Formulating Research Questions
Good research begins with a well-formulated question. This guide teaches you how to identify gaps in the literature and develop testable hypotheses.
Identifying Research Gaps
Good research fills a gap. There are four main types of gaps:
- Methodological gap: A technique doesn’t exist for this problem
- Empirical gap: Something hasn’t been evaluated on specific data
- Theoretical gap: A phenomenon is not yet explained
- Application gap: A method hasn’t been applied to a specific domain
Example: Healthcare AI Thesis
A healthcare AI thesis might address multiple gap types:
- Methodological: Multimodal fusion of structured EHR + text + sketches
- Empirical: Patient-reported symptoms for ED outcome prediction
- Application: 3D symptom drawings in clinical prediction models
The PICOT Framework
Adapted from medical research, PICOT helps structure research questions:
- Population: Who are you studying? (e.g., Emergency department patients)
- Intervention: What are you testing? (e.g., Multimodal AI prediction model)
- Comparison: What’s the baseline? (e.g., Structured EHR-only models)
- Outcome: What are you measuring? (e.g., Prediction accuracy for mortality, admission)

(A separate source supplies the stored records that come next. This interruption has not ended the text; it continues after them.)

Lemma share_store l g s r r' va a w :
  vm_inv l g s -> 0 <= va < MAXVA -> tabs g !! (r, upath va) = Some a ->
  leaves g !! (r, vpn va) = Some w -> user_vpn (vpn va) ->
  let pte := a + 8 * PX 0 va in
  exists s', (if hasbit w PTE_W
              then store64 pte (Z.land w (Z.lnot PTE_W)) ;;
                   do! e' <- load64 pte; store64 pte (Z.lor e' PTE_COW)
              else ret tt) s = Ok tt s' /\
    vm_inv l (share_leaf r (vpn va) w g) s' /\ ld64 (mem s') pte = share_pte w /\
    evolves r' l g s l (share_leaf r (vpn va) w g) s' /\ (forall q, cnt s' q = cnt s q).
Proof.
  intros Hi Hva Ha Hw Hun pte. pose proof (leaf_at _ _ _ _ r va a Hi Hva Ha) as El.
  rewrite Hw in El. destruct (hasbit (ent s a (PX 0 va)) PTE_V) eqn:HV; [|done]. injection El as Ew.
  pose proof (ld64_range (mem s) pte) as Hr. change (ld64 (mem s) pte) with (ent s a (PX 0 va)) in Hr.
  rewrite <- Ew in HV, Hr. destruct (hasbit w PTE_W) eqn:HW.
  - set (s' := set_mem (fun m => st64 m pte (share_pte w)) s).
    exists s'. split.
    { unfold bind, store64, load64, modify, gets, set_mem. cbn [mem freelist counter mlocks]. rewrite ld64_st64_same, st64_st64.
      rewrite u64_small by (by apply land_range). unfold s', set_mem, share_pte. by rewrite HW. }
    pose proof (share_pte_range w Hr) as Hsr.
    split; [|split; [|split; [|done]]].
    + pose proof (inv_set_leaf end_ l g s r va a (share_pte w) (kown g)) as H. unfold upd_leaf in H.
      assert (hasbit (share_pte w) PTE_V = true) as HsV.
      { rewrite hasbit_V in HV |- *. by rewrite share_pte_flag. }
      destruct (vi_leafok _ _ _ _ Hi _ _ _ Hw) as [[Hf HU] Hok]. rewrite HsV in H.
      apply H; clear H; try done.
      * rewrite share_pte_pa. intros _. split; [|done]. split; [by apply share_pte_not_V|done].
      * apply excl_ok_share; [apply Hi|done].
      * eapply same_ok_pa; [apply Hi|done..|apply share_pte_pa].
      * intros p [k Hk]. apply (vi_tab _ _ _ _ Hi k p Hk).
      * intros p _ _. by rewrite (leafref_same_pa _ _ _ (kown g) _ _ w) by (done || apply share_pte_pa).
    + unfold s'. cbn. by rewrite ld64_st64_same, u64_small.
    + destruct (vi_tab _ _ _ _ Hi _ _ Ha) as (Hao & _). pose proof (PX_range 0 va).
      constructor; try done; [by left|].
      intros q Hq _ Hnt. apply same_page_st64; [apply Hao|done| |lia..].
      intros ->. apply Hnt. by exists (r, upath va).
  - exists s. assert (share_pte w = w) as Esh by (unfold share_pte; by rewrite HW).
    assert (share_leaf r (vpn va) w g = g) as ->.
    { unfold share_leaf. rewrite Esh, insert_id by done. by destruct g. }
    split; [done|]. split; [done|]. split; [|split; [by apply (evolves_refl end_)|done]].
    by rewrite Esh, Ew.
Qed.

(** The leaves after one page is shared. *)
Definition share1 (old new n w : Z) (L : gmap (Z * Z) Z) : gmap (Z * Z) Z :=
  <[(new, n) := child_pte w]> (<[(old, n) := share_pte w]> L).

(** Mapping the page in the child, and the reference that accounts for it. *)
Lemma share_map l g s old new va w :
  vm_inv l (share_leaf old (vpn va) w g) s -> tabs g !! (new, []) = Some new -> old <> new ->
  0 <= va < TRAPFRAME -> va mod PGSIZE = 0 -> hasbit w PTE_V = true ->
  leaves g !! (old, vpn va) = Some w -> leaves g !! (new, vpn va) = None ->
  refs (share_leaf old (vpn va) w g) (PTE2PA w) <= 254 ->
  let g0 := share_leaf old (vpn va) w g in
  exists l' g' s' x, mappages new va PGSIZE (PTE2PA w) (PTE_FLAGS (share_pte w)) s = Ok x s' /\
    ((x = 0 /\ exists s'', increase_count (PTE2PA w) s' = Ok tt s'' /\ vm_inv l' g' s'' /\
        leaves g' = share1 old new (vpn va) w (leaves g) /\ evolves new l g0 s l' g' s'') \/
     (x = -1 /\ vm_inv l' g' s' /\ leaves g' = leaves g0 /\ evolves new l g0 s l' g' s')).
Proof.
  intros Hi Hr Hne Hva Hal HV Hw Hno Hb g0. set (pa := PTE2PA w) in *.
  pose proof (user_below va ltac:(lia)) as Hun.
  assert (TRAPFRAME < MAXVA) as Htf by done.
  assert (leaves g0 !! (old, vpn va) = Some (share_pte w)) as Hw0 by apply lookup_insert_eq.
  destruct (vi_leafok _ _ _ _ Hi _ _ _ Hw0) as [[Hf HfU] Hok]. rewrite share_pte_pa in Hok.
  destruct (Hok Hun) as (Hpo & Hpc & Hpt). fold pa in Hpo, Hpc, Hpt.
  pose proof (page_ok_range _ end_kernel _ Hpo) as Hpr.
  assert (0 <= pa < 2 ^ 56) as Hp56 by (layout; lia).
  destruct (child_pte_facts w Hp56 (proj1 Hpo) HV) as [Cp Cf].
  assert (hasbit (child_pte w) PTE_W = false) as CW.
  { rewrite hasbit_W, flags_testbit, Cf, <- flags_testbit, <- hasbit_W by lia. apply share_pte_W. }
  destruct (mappages_page _ end_kernel l g0 s new va pa (PTE_FLAGS (share_pte w)))
    as (l' & g1 & s' & x & E & Hi1 & Hg & Hx); try done.
  - lia.
  - cbn. by rewrite lookup_insert_ne by naive_solver.
  - apply Hpo.
  - apply PTE_FLAGS_range.
  - split.
    + intros E. destruct (pte_of_facts pa (PTE_FLAGS (share_pte w))) as (_ & _ & _ & Hpf);
        [done|apply Hpo|apply PTE_FLAGS_range|]. rewrite E in Hpf. apply Hf.
      rewrite <- Cf. exact Hpf.
    + intros _. exact Hun.
  - eapply excl_ok_child; [apply Hi|exact Hw0|done|apply share_pte_W|exact CW|].
    by rewrite share_pte_pa, <- Cp.
  - eapply same_ok_pa; [apply Hi|exact Hw0|done|]. by rewrite share_pte_pa, <- Cp.
  - exists l'. destruct (Z.eqb_spec x 0) as [->|Hx0]; last first.
    { exists g1, s', x. split; [done|]. right. destruct Hx as [?|(-> & -> & _)]; [done|].
      split; [done|]. split; [done|]. split; [apply Hg|]. by eapply (grows_evolves end_). }
    unfold mapped in Hi1. cbn match in Hi1.
    change (pte_of pa (PTE_FLAGS (share_pte w))) with (child_pte w) in Hi1. set (g2 := map_leaf _ _ _ _) in Hi1.
    assert (pa ∉ l) as Hpl by (intros Hin; destruct (free_page _ _ _ _ pa Hi Hin) as (_ & ? & _); lia).
    assert (~ is_tab g1 pa) as Hpt1.
    { by apply (evolves_not_tab _ _ _ _ _ _ _ pa (grows_evolves _ end_kernel _ _ _ _ _ _ _ Hg)). }
    destruct (increase_count_abs _ end_kernel pa l' g2 s') as (s'' & Ei & Hi2 & Hm & Hlk); [done..| |].
    { rewrite (gr_cnt _ _ _ _ _ _ _ _ Hg) by done. split; [done|].
      rewrite (vi_cnt _ _ _ _ Hi pa Hpo Hpt). exact Hb. }
    exists (set_kown pa (kref g2 pa + 1) g2), s', 0. split; [done|]. left. split; [done|].
    exists s''. split; [done|]. split; [done|]. split.
    { cbn. unfold share1. by rewrite (gr_leaves _ _ _ _ _ _ _ _ Hg). }
    destruct (grows_evolves _ end_kernel _ _ _ _ _ _ _ Hg) as [F K T N M O].
    constructor; try done.
    + assert (forall p, kref g2 p = kref g0 p - if decide (pa = p) then 1 else 0) as K2.
      { intros p. unfold g2, map_leaf. by rewrite charge_kref, K, hit_user, Cp. }
      intros p. rewrite kref_set. destruct (decide (p = pa)) as [->|]; rewrite K2.
      * rewrite decide_True by done. lia.
      * rewrite decide_False by congruence. lia.
    + intros q. rewrite Hm. apply M.
    + congruence.
Qed.

(** ** The loop, from the state [l0 g0 s0] the call starts in *)
Section Loop.
Variables (old new sz N : Z) (l0 : list Z) (g0 : vmabs) (s0 : machine).
Hypothesis Hinv0 : vm_inv l0 g0 s0.
Hypothesis Hold : tabs g0 !! (old, []) = Some old.
Hypothesis Hnew : tabs g0 !! (new, []) = Some new.
Hypothesis Hne : old <> new.
Hypothesis HN : 0 <= N.
Hypothesis Hsz : (N - 1) * PGSIZE < sz <= N * PGSIZE.
Hypothesis Htop : N * PGSIZE <= TRAPFRAME.
Hypothesis Hmapped : forall m, 0 <= m < N -> is_Some (leaves g0 !! (old, m)).
Hypothesis Hfresh : forall m, 0 <= m < N -> leaves g0 !! (new, m) = None.
Hypothesis Hkref : forall p, 0 <= kref g0 p.

Lemma shared_step n w L : shared old new 0 n (leaves g0) L -> 0 <= n ->
  leaves g0 !! (old, n) = Some w -> shared old new 0 (n + 1) (leaves g0) (share1 old new n w L).
Proof.
  intros Hs Hn Hw r m. unfold share1. destruct (decide (m = n)) as [->|Hm].
  - rewrite (decide_True (P := 0 <= n < 0 + (n + 1))) by lia. destruct (decide (r = new)) as [->|Hr].
    + rewrite lookup_insert_eq, (decide_False (P := new = old)) by done. by rewrite Hw.
    + rewrite lookup_insert_ne by naive_solver. destruct (decide (r = old)) as [->|Hro].
      * by rewrite lookup_insert_eq, Hw.
      * rewrite lookup_insert_ne by naive_solver. rewrite Hs. rewrite decide_False by lia. done.
  - rewrite !lookup_insert_ne by naive_solver. rewrite Hs. apply decide_ext. lia.
Qed.

Lemma rolled_of n w L : shared old new 0 n (leaves g0) L -> 0 <= n < N ->
  leaves g0 !! (old, n) = Some w ->
  rolled old new N (leaves g0) (del_range (Z.to_nat n) new 0 (<[(old, n) := share_pte w]> L)).
Proof.
  intros Hs Hn Hw. split; [|split].
  - intros m. rewrite del_range_lookup, decide_False by naive_solver.
    destruct (decide (m = n)) as [->|Hm].
    + rewrite lookup_insert_eq, Hw. by right.
    + rewrite lookup_insert_ne by naive_solver. rewrite Hs. case_decide; [|by left].
      rewrite decide_True by done. by right.
  - intros m Hm. rewrite del_range_lookup. case_decide as E; [done|].
    rewrite lookup_insert_ne by naive_solver. rewrite Hs, decide_False by lia. by apply Hfresh.
  - intros r m Hr Hrm. rewrite del_range_lookup, decide_False by lia.
    rewrite lookup_insert_ne by naive_solver. rewrite Hs. case_decide; [|done].
    rewrite !decide_False by lia. done.
Qed.

Lemma rolled_kept L' : rolled old new N (leaves g0) L' ->
  forall r m w, leaves g0 !! (r, m) = Some w -> user_vpn m ->
    0 <= m -> exists w', L' !! (r, m) = Some w' /\ PTE2PA w' = PTE2PA w.
Proof.
  intros (Ho & Hc & Hr) r m w Hw Hu Hm. destruct (decide (r = old)) as [->|Hro].
  - destruct (Ho m) as [-> | ->]; rewrite Hw; [by exists w|]. exists (share_pte w).
    split; [done|apply share_pte_pa].
  - exists w. split; [|done]. rewrite Hr; [done..|]. destruct (decide (r = new)) as [->|]; [right|by left].
    destruct (decide (m < N)); [|lia]. by rewrite Hfresh in Hw by lia.
Qed.

(** Sharing page [n] does not change the references of another page. *)
Lemma share1_refs n w g g' p : leaves g !! (old, n) = Some w -> user_vpn n ->
  leaves g !! (new, n) = None -> PTE2PA (child_pte w) = PTE2PA w ->
  leaves g' = share1 old new n w (leaves g) -> (forall q, kref g' q = kref g q) ->
  p <> PTE2PA w -> refs g' p = refs g p.
Proof.
  intros Hw Hu Hno Cp Hl Hk Hp. unfold refs. rewrite Hk. f_equal.
  transitivity (leafref (mkabs (tabs g) (share1 old new n w (leaves g)) (kown g)) p).
  { unfold leafref. cbn. by rewrite Hl. }
  unfold share1. rewrite leafref_add by (by rewrite lookup_insert_ne by naive_solver).
  rewrite (leafref_same_pa _ _ _ (kown g) _ _ w) by (done || apply share_pte_pa).
  rewrite hit_user, Cp, decide_False by done. unfold leafref. cbn. lia.
Qed.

- Time: When/how long? (e.g., Prospective validation over 6 months)
Example PICOT
P: Emergency department patients I: Multimodal transformer (EHR + symptoms + sketches) C: ETHOS (structured EHR only) O: Outcome prediction accuracy (AUROC, AUPRC) T: Retrospective analysis of 50,000 visits (2020-2024)
Hypothesis Formation
Types of Hypotheses
| Type | Example |
|---|---|
| Null Hypothesis | Adding patient-reported symptoms does NOT improve predictions over structured EHR alone |
| Alternative Hypothesis | Adding patient-reported symptoms significantly improves predictions (p < 0.05) |
| Research Question | To what extent do multimodal patient-reported symptoms improve ED outcome prediction? |
Characteristics of Good Hypotheses
A good hypothesis should be:
- Testable: Can be evaluated empirically
- Specific: Clear about what is being measured
- Falsifiable: Could potentially be proven wrong
- Relevant: Addresses an important question
- Novel: Adds something new to the field
Scoping Your Research
The Research Triangle
Balance three competing factors:
- Scope: How broad is the question?
- Depth: How thoroughly will you investigate?
- Time: How long do you have?
For a thesis: narrow scope + good depth + 6 months = publishable work
Avoiding Common Pitfalls
Too Broad: “How can AI improve healthcare?”

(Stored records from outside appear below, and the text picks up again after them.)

(* ===== verification/Copy.v ===== *)
(** * Copying between kernel and user memory

    kernel/vm.c [walkaddr], [copyin], [copyinstr] and [copyout].  The kernel
    side is a buffer apart from the page tables, the free pages and every
    page an address space maps; the user side is described by the view of
    [UserView.v]. *)

From S2P Require Import Prelude Riscv Mem Lock Kalloc Vm VmInv VmOps Cow Uvmcopy UserView.
Import KString.
Local Open Scope Z_scope.

(** The physical page [walkaddr] finds; 0 when the user may not touch [va]. *)
Definition uaddr (g : vmabs) (r va : Z) : Z :=
  if MAXVA <=? va then 0
  else match leaves g !! (r, vpn va) with
       | Some w => if hasbit w PTE_U then PTE2PA w else 0
       | None => 0
       end.

(** Pages the kernel manages for others: free, tables, or mapped. *)
Definition managed (l : list Z) (g : vmabs) (q : Z) : Prop :=
  q ∈ l \/ is_tab g q \/ 1 <= leafref g q.

(** The bytes [d .. d+n-1] belong to no table, free page or mapped page. *)
Definition kbuf (l : list Z) (g : vmabs) (d n : Z) : Prop :=
  forall q, managed l g q -> d + n <= q \/ q + PGSIZE <= d.

Lemma kbuf_sub l g d n d' n' : kbuf l g d n -> d <= d' -> d' + n' <= d + n -> kbuf l g d' n'.
Proof. intros H H1 H2 q Hq. destruct (H q Hq); lia. Qed.

(** Addresses of one page. *)
Lemma vpn_same va i : 0 <= i -> va mod PGSIZE + i < PGSIZE -> vpn (va + i) = vpn va /\
  (va + i) mod PGSIZE = va mod PGSIZE + i.
Proof.
  intros H0 H1. unfold vpn. pose proof (Z.div_mod va PGSIZE ltac:(done)) as E.
  pose proof (Z.mod_pos_bound va PGSIZE ltac:(done)).
  assert (va + i = PGSIZE * (va / PGSIZE) + (va mod PGSIZE + i)) as E' by lia. split.
  - symmetry. eapply Z.div_unique; [|exact E']. left. lia.
  - symmetry. eapply Z.mod_unique; [|exact E']. left. lia.
Qed.

Lemma pg_mod va : 0 <= va < 2 ^ 64 -> va - PGROUNDDOWN va = va mod PGSIZE.
Proof.
  intros H. rewrite PGROUNDDOWN_pg by done. unfold pg.
  pose proof (Z.div_mod va PGSIZE ltac:(done)). unfold PGSIZE in *. lia.
Qed.

Section Copy.
Variable end_ : Z.
Hypothesis end_kernel : KERNBASE <= end_.
Abbreviation vm_inv := (vm_inv end_).

Lemma walkaddr_eq l g s r va : vm_inv l g s -> tabs g !! (r, []) = Some r -> 0 <= va ->
  walkaddr r va s = Ok (uaddr g r va) s.
Proof.
  intros Hi Hr Hva. unfold walkaddr, uaddr. destruct (Z.leb_spec MAXVA va) as [|Hm]; [done|].
  rewrite (bind_ok _ _ _ _ _ (walk_ro _ _ _ _ r va Hi Hr ltac:(lia))).
  destruct (tabs g !! (r, upath va)) as [a|] eqn:Ha; last first.
  { rewrite (leaf_none _ _ _ _ r va Hi ltac:(lia) Ha). unfold slot. by rewrite Ha. }
  destruct (slot_nonzero _ end_kernel _ _ _ r va a Hi Ha) as [Es Hnz].
  rewrite (proj2 (Z.eqb_neq _ 0)) by done. rewrite Es.
  rewrite (bind_ok _ _ s (ent s a (PX 0 va)) s) by done.
  rewrite (leaf_at _ _ _ _ r va a Hi ltac:(lia) Ha).
  destruct (hasbit (ent s a (PX 0 va)) PTE_V); [|done]. cbn [negb].
  by destruct (hasbit (ent s a (PX 0 va)) PTE_U).
Qed.

Lemma uaddr_leaf l g s r va : vm_inv l g s -> uaddr g r va <> 0 ->
  exists w, leaves g !! (r, vpn va) = Some w /\ hasbit w PTE_U = true /\ uaddr g r va = PTE2PA w /\
    user_vpn (vpn va) /\ page_ok end_ (PTE2PA w) /\ ~ is_tab g (PTE2PA w) /\ va < MAXVA.
Proof.
  intros Hi. unfold uaddr. destruct (Z.leb_spec MAXVA va) as [|Hm]; [done|].
  destruct (leaves g !! (r, vpn va)) as [w|] eqn:Hw; [|done].
  destruct (hasbit w PTE_U) eqn:HU; [|done]. intros _. exists w.
  destruct (vi_leafok _ _ _ _ Hi _ _ _ Hw) as [[_ Hu] Hok]. destruct (Hok (Hu HU)) as (Hp & _ & Ht).
  repeat split; try done; try apply Hp. by apply Hu.
Qed.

- Problem: Impossible to answer in one thesis
Too Narrow: “Does batch size 32 work better than 31 for this specific dataset?”
- Problem: Not interesting or generalizable
Just Right: “Can multimodal transformers fusing structured EHR with patient-reported symptoms improve ED outcome prediction compared to EHR-only models?”

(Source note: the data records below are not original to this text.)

(* ===== verification/BlockCache.v ===== *)
(** * What the buffer cache promises

    The cache refines the store of [BioSpec.v]: any sequence of calls that is
    allowed there can be made of kernel/bio.c and has the same effect. *)

From S2P Require Import Prelude Riscv Mem Lock Bio BioSpec.
Local Open Scope Z_scope.

(** ** Calls *)
Inductive call := Read (b : Z) | Fill (b : Z) (d : block) | Write (b : Z) | Release (b : Z) | Pin (b : Z) | Unpin (b : Z).

(** What a call does to the store, and when it may be made: a block is read
    when nobody has locked it and a buffer is available, filled, written and
    released by the process that holds it, and released with its changes
    written or pinned. *)
Inductive allowed : store -> call -> store -> Prop :=
| allowed_read A b : readable A b -> allowed A (Read b) (read_store b A)
| allowed_fill A b x d : live A !! b = Some x -> llock x = true ->
    allowed A (Fill b d) (set_live b (mklb (lref x) d true) A)
| allowed_write A b x : live A !! b = Some x -> llock x = true -> allowed A (Write b) (write_store b (ldata x) A)
| allowed_release A b x : live A !! b = Some x -> llock x = true -> (lref x = 1 -> ldata x = sblock A b) ->
    allowed A (Release b) (release_store b x A)
| allowed_pin A b x : live A !! b = Some x -> lref x < 2 ^ 32 - 1 ->
    allowed A (Pin b) (set_live b (mklb (lref x + 1) (ldata x) (llock x)) A)
| allowed_unpin A b x : live A !! b = Some x -> 1 < lref x ->
    allowed A (Unpin b) (set_live b (mklb (lref x - 1) (ldata x) (llock x)) A).

(** The code, on the buffer [i] that [bread] returned for the block. *)
Inductive runs (dev : Z) : bst -> call -> bst -> Prop :=
| runs_read s b i s' : bread dev b s = Ok i s' -> here s' i b -> runs dev s (Read b) s'
| runs_fill s b d i s' : here s i b -> setb i (set_data d) s = Ok tt s' -> runs dev s (Fill b d) s'
| runs_write s b i s' : here s i b -> bwrite i s = Ok tt s' -> runs dev s (Write b) s'
| runs_release s b i s' : here s i b -> brelse i s = Ok tt s' -> runs dev s (Release b) s'
| runs_pin s b i s' : here s i b -> bpin i s = Ok tt s' -> runs dev s (Pin b) s'
| runs_unpin s b i s' : here s i b -> bunpin i s = Ok tt s' -> runs dev s (Unpin b) s'.

Inductive star {S} (R : S -> call -> S -> Prop) : S -> list call -> S -> Prop :=
| star_nil s : star R s [] s
| star_cons s c s' cs s'' : R s c s' -> star R s' cs s'' -> star R s (c :: cs) s''.

Lemma cache_step dev A s c A' : bio_rep dev A s -> allowed A c A' -> exists s', runs dev s c s' /\ bio_rep dev A' s'.
Proof.
  intros Hr Hal. destruct Hal as [A b Hrd|A b x d Hx Hl|A b x Hx Hl|A b x Hx Hl Hc|A b x Hx Hm|A b x Hx Hm].
  1:{ destruct (bread_spec dev A s b Hr Hrd) as (i & s' & E & Hr' & Hh & _). exists s'. split; [by econstructor|done]. }
  all: destruct (br_live _ _ _ Hr b x Hx) as (i & Hh).
  - destruct (set_data_spec dev A s i b x d Hr Hh Hx) as (s' & E & Hr' & _). rewrite Hl in Hr'. exists s'.
    split; [by econstructor|done].
  - destruct (bwrite_spec dev A s i b x Hr Hh Hx Hl) as (s' & E & Hr' & _). exists s'. split; [by econstructor|done].
  - destruct (brelse_spec dev A s i b x Hr Hh Hx Hl Hc) as (s' & E & Hr' & _). exists s'. split; [by econstructor|done].
  - destruct (bpin_spec dev A s i b x Hr Hh Hx Hm) as (s' & E & Hr' & _). exists s'. split; [by econstructor|done].
  - destruct (bunpin_spec dev A s i b x Hr Hh Hx Hm) as (s' & E & Hr' & _). exists s'. split; [by econstructor|done].
Qed.

(** C19.  The cache refines the block store: from a cache that represents a
    store, every allowed sequence of calls runs through kernel/bio.c without
    panic and without waiting, and ends in a cache that represents the store
    the sequence leads to; the writes the disk has seen are the store's. *)
Theorem cache_refines_store dev A s cs A' : bio_rep dev A s -> star allowed A cs A' ->
  exists s', star (runs dev) s cs s' /\ bio_rep dev A' s' /\ disk s' = sdisk A' /\ trace s' = strace A'.
Proof.
  intros Hr Hal. revert s Hr. induction Hal as [A|A c A1 cs A2 Hc _ IH]; intros s Hr.
  - exists s. split; [constructor|]. split; [done|]. split; apply Hr.
  - destruct (cache_step dev A s c A1 Hr Hc) as (s1 & R1 & Hr1). destruct (IH s1 Hr1) as (s2 & R2 & Hr2).
    exists s2. split; [by econstructor|done].
Qed.

(** The cache right after boot. *)
Definition cold (D : gmap Z block) : bst := mkbst (fun _ => zero_buf) D [] 1 [].

Lemma cold_rep D : exists s, binit (cold D) = Ok tt s /\ bio_rep 1 (mkstore ∅ D []) s.
Proof. destruct (binit_spec 1 (cold D)) as (s & E & Hr & _); [done|done|done|]. eauto. Qed.

Lemma readable_first D b : readable (mkstore ∅ D []) b.
Proof. unfold readable. cbn. rewrite lookup_empty, map_size_empty. apply Nat.ltb_lt. reflexivity. Qed.

Definition demo_block : block := {[0 := 9]}.

Lemma cache_refines_store_witness : exists s s', binit (cold ∅) = Ok tt s /\
  star (runs 1) s [Read 7; Fill 7 demo_block; Write 7; Release 7] s' /\ trace s' = [(7, demo_block)].
Proof.
  destruct (cold_rep ∅) as (s & E & Hr). exists s.
  set (A := mkstore ∅ ∅ []) in *. set (A1 := read_store 7 A).
  set (A2 := set_live 7 (mklb 1 demo_block true) A1). set (A3 := write_store 7 demo_block A2).
  destruct (cache_refines_store 1 A s [Read 7; Fill 7 demo_block; Write 7; Release 7]
    (release_store 7 (mklb 1 demo_block true) A3) Hr) as (s' & R & _ & _ & T).
  - apply (star_cons _ _ _ A1); [apply allowed_read, readable_first|].
    apply (star_cons _ _ _ A2); [by apply (allowed_fill A1 7 (mklb 1 ∅ true))|].
    apply (star_cons _ _ _ A3); [by apply (allowed_write A2 7 (mklb 1 demo_block true))|].
    apply (star_cons _ _ _ (release_store 7 (mklb 1 demo_block true) A3)); [|constructor].
    by apply (allowed_release A3 7 (mklb 1 demo_block true)).
  - exists s'. split; [exact E|]. split; [exact R|exact T].
Defined.

(** ** Eviction *)

Lemma binit_unlocked D s : binit (cold D) = Ok tt s -> forall i, bdev (bcache s i) = 0 /\ slock (bcache s i) = None.
Proof.
  intros E i. destruct (binit_spec 1 (cold D)) as (s' & E' & _ & _ & _ & Hz); [done|done|done|].
  rewrite E in E'. injection E' as <-. apply Hz.
Qed.

(** A block that is not cached goes into the least recently used buffer
    nobody refers to (the last such buffer of the list that [brelse] keeps in
    order of use), and when every buffer is referred to [bget] panics. *)
Theorem bget_evicts_lru dev b s l : "bcache" ∉ blocks_held s -> "sleep lock" ∉ blocks_held s ->
  lru_list s l -> l ≡ₚ seq 0 HEAD ->
  (forall i, i ∈ l -> cached dev b (bcache s i) = false) -> (forall i, slock (bcache s i) = None) ->
  match List.find (fun i => refcnt (bcache s i) =? 0) (rev l) with
  | Some i => exists s', bget dev b s = Ok i s' /\ lru_list s' l /\
      bcache s' i = mkbuf false dev b (Some (cur s)) 1 (prev (bcache s i)) (next (bcache s i)) (data (bcache s i)) /\
      (forall j, j <> i -> bcache s' j = bcache s j)
  | None => bget dev b s = Panic "bget: no buffers"
  end.
Proof.
  intros H1 H2 Hl Hp Hno Hs. rewrite (bget_eq dev b s l H1 H2 Hl Hp).
  destruct (List.find (fun i => cached dev b (bcache s i)) l) as [i|] eqn:Ef.
  { apply find_some in Ef as [Hin Hc]. apply list_elem_of_In in Hin. by rewrite (Hno i Hin) in Hc. }
  destruct (List.find (fun i => refcnt (bcache s i) =? 0) (rev l)) as [i|]; [|done].
  set (f := fun x : buf => mkbuf false dev b (slock x) 1 (prev x) (next x) (data x)).
  assert (bcache (upd i f s) i = f (bcache s i)) as E1 by (cbn; by rewrite Nat.eqb_refl).
  rewrite (bind_ok _ _ _ _ _ (acquiresleep_eq i (upd i f s) H2 ltac:(rewrite E1; apply Hs))).
  eexists. split; [reflexivity|]. destruct Hl as [Hn Hpr].
  split; [split; [eapply chain_ext; [|exact Hn]|eapply chain_ext; [|exact Hpr]]; intros j _; unfold nxt, prv; cbn;
    destruct (Nat.eqb_spec j i) as [->|]; rewrite ?Nat.eqb_refl; done|].
  split; [cbn; by rewrite !Nat.eqb_refl|]. intros j Hj. cbn. by destruct (Nat.eqb_spec j i).
Qed.

Lemma bget_evicts_lru_witness : exists s s' i, binit (cold ∅) = Ok tt s /\ bget 1 7 s = Ok i s' /\ blockno (bcache s' i) = 7.
Proof.
  destruct (cold_rep ∅) as (s & E & Hr). destruct (br_lru _ _ _ Hr) as (l & Hl & Hp).
  assert (forall i, i ∈ l -> (i < HEAD)%nat) as Hlt.
  { intros i Hi. rewrite Hp, elem_of_seq in Hi. lia. }
  assert (forall i, (i < HEAD)%nat -> refcnt (bcache s i) = 0) as H0.
  { intros i Hi. destruct (br_buf _ _ _ Hr i Hi) as [_ Hx]. case_decide; [done|].
    destruct Hx as (_ & _ & Hlv & _). cbn in Hlv. by rewrite lookup_empty in Hlv. }
  pose proof (binit_unlocked ∅ s E) as Hz.
  pose proof (bget_evicts_lru 1 7 s l (br_bcache _ _ _ Hr) (br_sleep _ _ _ Hr) Hl Hp) as Hw.
  assert (exists i, List.find (fun i => refcnt (bcache s i) =? 0) (rev l) = Some i) as [i Ei].
  { destruct (find_free s l Hp) as (i & Ei & _); [|eauto]. exists 0%nat.
    assert (0 < HEAD)%nat as Hpos by (apply Nat.ltb_lt; reflexivity). split; [done|]. by apply H0. }
  rewrite Ei in Hw. destruct Hw as (s' & Eb & _ & Hb & _).
  - intros j _. unfold cached. by rewrite (proj1 (Hz j)).
  - intros j. apply Hz.
  - exists s, s', i. split; [exact E|]. split; [exact Eb|]. by rewrite Hb.
Defined.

- Specific, testable, and impactful
Example Thesis Statement
“This thesis investigates whether multimodal transformers that fuse structured EHR data with patient-reported symptom text and anatomical sketches can improve emergency department outcome prediction compared to models using structured data alone.”
Breaking Down the Statement
- Problem: ED outcome prediction
- Method: Multimodal transformers
- Data: EHR + text + sketches
- Comparison: Structured data alone
- Evaluation: Improvement in prediction accuracy
From Question to Contribution
Your research question should lead to clear contributions:
Methodological Contributions
- Novel architecture for multimodal fusion
- Techniques for handling sparse patient-reported data
- Methods for incorporating anatomical sketches
Empirical Contributions
- First evaluation of patient symptoms for ED prediction
- Comparison of fusion strategies
- Ablation studies showing component importance
Practical Contributions
- Demonstrated improvement over clinical baselines
- Interpretable predictions for clinicians
- Deployable system architecture
Validating Your Research Question
Before committing to a research question, check:
- Literature check: Has this been done before?
- Feasibility check: Can you get the data and compute?
- Timeline check: Can you complete this in 6 months?
- Impact check: Will this be publishable and useful?
- Supervisor check: Does your advisor agree?
Connection to Literature Review
Your research question emerges from reading papers:
- Read broadly: Understand the field (30-40 papers, Pass 1-2)
- Identify patterns: What’s been done? What’s missing?
- Find gaps: Where can you contribute?
- Formulate question: Specific, testable, novel
- Design experiments: Experimental design to answer the question
Refining Your Question
Iterate on your research question:
Initial (too broad): “Multimodal AI for healthcare”
Refined: “Multimodal AI for ED outcome prediction”
More specific: “Fusing EHR and patient symptoms for ED outcomes”
Final: “Multimodal transformers combining structured EHR, symptom text, and anatomical sketches for ED outcome prediction vs. EHR-only baselines”
Exercise: Write Your Research Question
Using the PICOT framework, write:
- Your research question in one sentence
- Your null hypothesis
- Your alternative hypothesis
- Three specific contributions your work will make
Examples from Machine Learning Research
Computer Vision
Question: “Can vision transformers match or exceed CNN performance on ImageNet without extensive data augmentation?”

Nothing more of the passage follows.